Luttes et mobilisations

Libération - Droit au logement. Occupation symbolique de l’Hôtel-Dieu pour demander la mise à l’abri de sans logis

il y a 4 jours, par Info santé sécu social

Migrants, réfugiés... face à l’exodedossier
Une centaine de personnes occupent depuis samedi après-midi une cour de l’établissement dans une aile inoccupée.

publié le 13 février 2021

Le rendez-vous avait été donné à 13 heures 30, devant l’Hôtel-Dieu, à Paris. Une cinquantaine de bénévoles issus de différentes associations et collectifs (Utopia 56, Droit au logement, Wilson…) et une centaine de sans-abri, pour la plupart des exilés, se sont installés ce samedi, dans une cour de l’établissement hospitalier situé en plein cœur de la capitale, juste derrière la cathédrale Notre-Dame. Objectif de l’opération : « On se met au chaud ». Alors qu’une importante vague de froid frappe la capitale depuis le début de la semaine, le collectif réclame la mise à l’abri « immédiate et pérenne » de « tous ceux qui en ont besoin ». Dès la fin de l’après-midi, deux autocars de France Terre d’asile, une association de soutien aux demandeurs d’asile qui travaille notamment pour la préfecture, sont arrivés pour acheminer les femmes avec ou sans enfants, les familles et les mineurs vers « des hôtels », et les hommes seuls dans « des gymnases ou autres hébergements d’urgences », selon les bénévoles présents sur place.
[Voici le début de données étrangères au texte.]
(** ** Searching across whitespace *)









(** ** Upper case *)






Lemma no_space_upper (s : string) : no_space (upper s) = no_space s.
Proof.
  induction s as [|c s IH]; [reflexivity|].
  cbn [upper map_chars no_space]. fold (upper s).
  now rewrite is_space_upper_char, IH.
Qed.


(** ** The verdict of the guard *)













End GuardExtras.

(* ================================================================== *)
(** * More on the database identifier *)
(* ================================================================== *)

Module UriExtras.
Import PyStr DbManager AppCore PyStrFacts GuardFacts.
Local Open Scope string_scope.


Definition has_scheme (uri : string) : bool :=
  contains "://" uri || startswith (lower uri) "sqlite:".

Lemma normalize_db_uri_unfold (x : string) :
  normalize_db_uri x =
  if contains "://" (strip x) then strip x
  else if startswith (lower (strip x)) "sqlite:" then strip x
  else "sqlite:///" ++ strip x.
Proof.
  unfold normalize_db_uri, build_sqlite_uri_from_path. cbv zeta.
  now rewrite strip_idem.
Qed.










Lemma normalize_db_uri_scheme (x : string) :
  has_scheme (normalize_db_uri x) = true.
Proof.
  unfold has_scheme. rewrite normalize_db_uri_unfold.
  destruct (contains "://" (strip x)) eqn:Hurl;
    [|destruct (startswith (lower (strip x)) "sqlite:") eqn:Hsq].
  - now rewrite Hurl.
  - rewrite Hsq. apply orb_true_r.
  - now rewrite sqlite_prefix_contains.
Qed.





End UriExtras.
(** A field enters the metadata only with a field type. *)
Lemma derive_fields_excludes cls hints field_name u :
  NoDup (PyDict.keys hints) ->
  PyDict.get hints field_name = Some u ->
  FieldTypes.get_field_type u = None ->
  PyDict.mem (BaseModel.derive_fields cls hints) field_name = false.
Proof.
  intros Hnd Hget Hnone. unfold PyDict.mem, BaseModel.derive_fields.
  match goal with
  | |- match PyDict.get ?d _ with _ => _ end = _ =>
      enough (H : PyDict.get d field_name = None) by now rewrite H
  end.
  apply fold_left_invariant; [reflexivity|].
  intros fields [k a] Hacc Hin. unfold BaseModel.derive_field.
  cbn [fst snd].
  destruct (PyStr.startswith k "_" || String.eqb k "Meta"
            || String.eqb k "id"); [exact Hacc|].
  assert (Hstep : match FieldTypes.get_field_type a with
                  | Some field_type =>
                      PyDict.get
                        (PyDict.set fields k
                           (BaseModel.mkField a
                              (FieldTypes.sqlite_type field_type)
                              (FieldTypes.python_type field_type)))
                        field_name
                  | None => PyDict.get fields field_name
                  end = None).
  { destruct (FieldTypes.get_field_type a) eqn:Ha; [|exact Hacc].
    rewrite get_set.
    destruct (String.eqb_spec field_name k) as [->|_]; [|exact Hacc].
    apply (In_get _ _ _ Hnd) in Hin. congruence. }
  destruct (BaseModel.class_getattr cls k) as [[v|f|]|];
    [| exact Hacc | exact Hacc |];
    destruct (FieldTypes.get_field_type a); exact Hstep.
Qed.

Lemma ModelMeta_new_fields name bases body m :
  BaseModel.cls__meta (BaseModel.ModelMeta_new name bases body) = Some m ->
  exists cls,
    BaseModel.fields m =
    BaseModel.derive_fields cls
      (BaseModel.get_type_hints (BaseModel.ModelMeta_new name bases body)).
Proof.
  unfold BaseModel.ModelMeta_new.
  match goal with
  | |- context [if ?c then _ else _] => destruct c
  end; cbn [BaseModel.cls__meta]; [discriminate|].
  intros [= <-]. cbn [BaseModel.fields].
  eexists. f_equal. apply type_hints_same.
Qed.

(** One round of the field loop, by whether the name is passed over. *)
Lemma derive_field_step cls fields k a :
  BaseModel.derive_field cls fields (k, a)
  = if skipped cls k then fields
    else match FieldTypes.get_field_type a with
         | Some field_type =>
             PyDict.set fields k
               (BaseModel.mkField a (FieldTypes.sqlite_type field_type)
                  (FieldTypes.python_type field_type))
         | None => fields
         end.
Proof.
  unfold BaseModel.derive_field. cbn [fst snd]. unfold skipped, is_function.
  destruct (PyStr.startswith k "_" || String.eqb k "Meta"
            || String.eqb k "id"); [reflexivity|].
  cbn [orb].
  destruct (BaseModel.class_getattr cls k) as [[v|f|]|]; reflexivity.
Qed.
Dénoncer les « dysfonctionnements » du plan grand froid
« Aujourd’hui pour être mis à l’abri il faut passer par le 115. Mais le numéro d’urgence est toujours saturé, c’est très compliqué de trouver une place par ce biais », dénonce Kérill Theurillat, un coordinateur de l’association d’aide aux migrants Utopia 56, joint par téléphone par Libération. Il regrette les « importants dysfonctionnements » du plan grand froid qui ne permet pas selon lui de garantir l’hébergement des personnes à la rue. « On souhaite que toutes les personnes présentes ici soient mises à l’abri rapidement. Et pour y parvenir, on est obligés de passer par ce type d’actions de visibilisation, ce n’est pas normal », se désole-t-il. Pour lui, ce plan grand froid est « inadapté » et son fonctionnement reste « trop opaque ». « C’est difficile de trouver des informations, ça implique souvent d’avoir un téléphone, ce qui n’est pas le cas pour beaucoup de personnes à la rue », souligne-t-il. Lui plaide pour « la création de points de rendez-vous où les gens pourraient se rendre pour être mis à l’abri » ainsi que « l’instauration d’un dispositif de premier accueil pour les exilés qui arrivent à Paris ».

Réquisitionner les logements vacants

Le choix des bénévoles ne s’est pas porté par hasard sur l’Hôtel-Dieu. « C’est un peu symbolique, reconnaît Philippe Caro du collectif Solidarité migrants Wilson. Les hôpitaux avaient initialement une vocation d’accueil. Mais il s’agit surtout à nouveau d’un lieu qui possède des milliers de mètres carrés vides, inutilisés ». En occupant ces endroits parisiens laissés à l’abandon, les bénévoles militent pour que les pouvoirs publics aient recours à la loi de réquisition. Ce texte autorise l’Etat à réquisitionner des logements vacant depuis plus d’un an. « Quand les pouvoirs publics appliqueront-ils cette loi ? Quand prendront-ils les dispositions nécessaires pour mettre à l’abri de manière pérenne les plus fragiles ? », interroge Yann Manzi, cofondateur d’Utopia 56. « On a besoin d’une refonte du système d’hébergement. Il faut arrêter ce système où les personnes sont mises à l’abri un jour et remises à la rue le lendemain », insiste-t-il.

Le 24 janvier, le collectif avait déjà occupé une ancienne école maternelle du XVIe arrondissement de Paris pour demander un hébergement pour environ 300 migrants. Ils avaient été mis à l’abri temporairement dans des gymnases parisiens puis orientés vers des centres d’hébergement.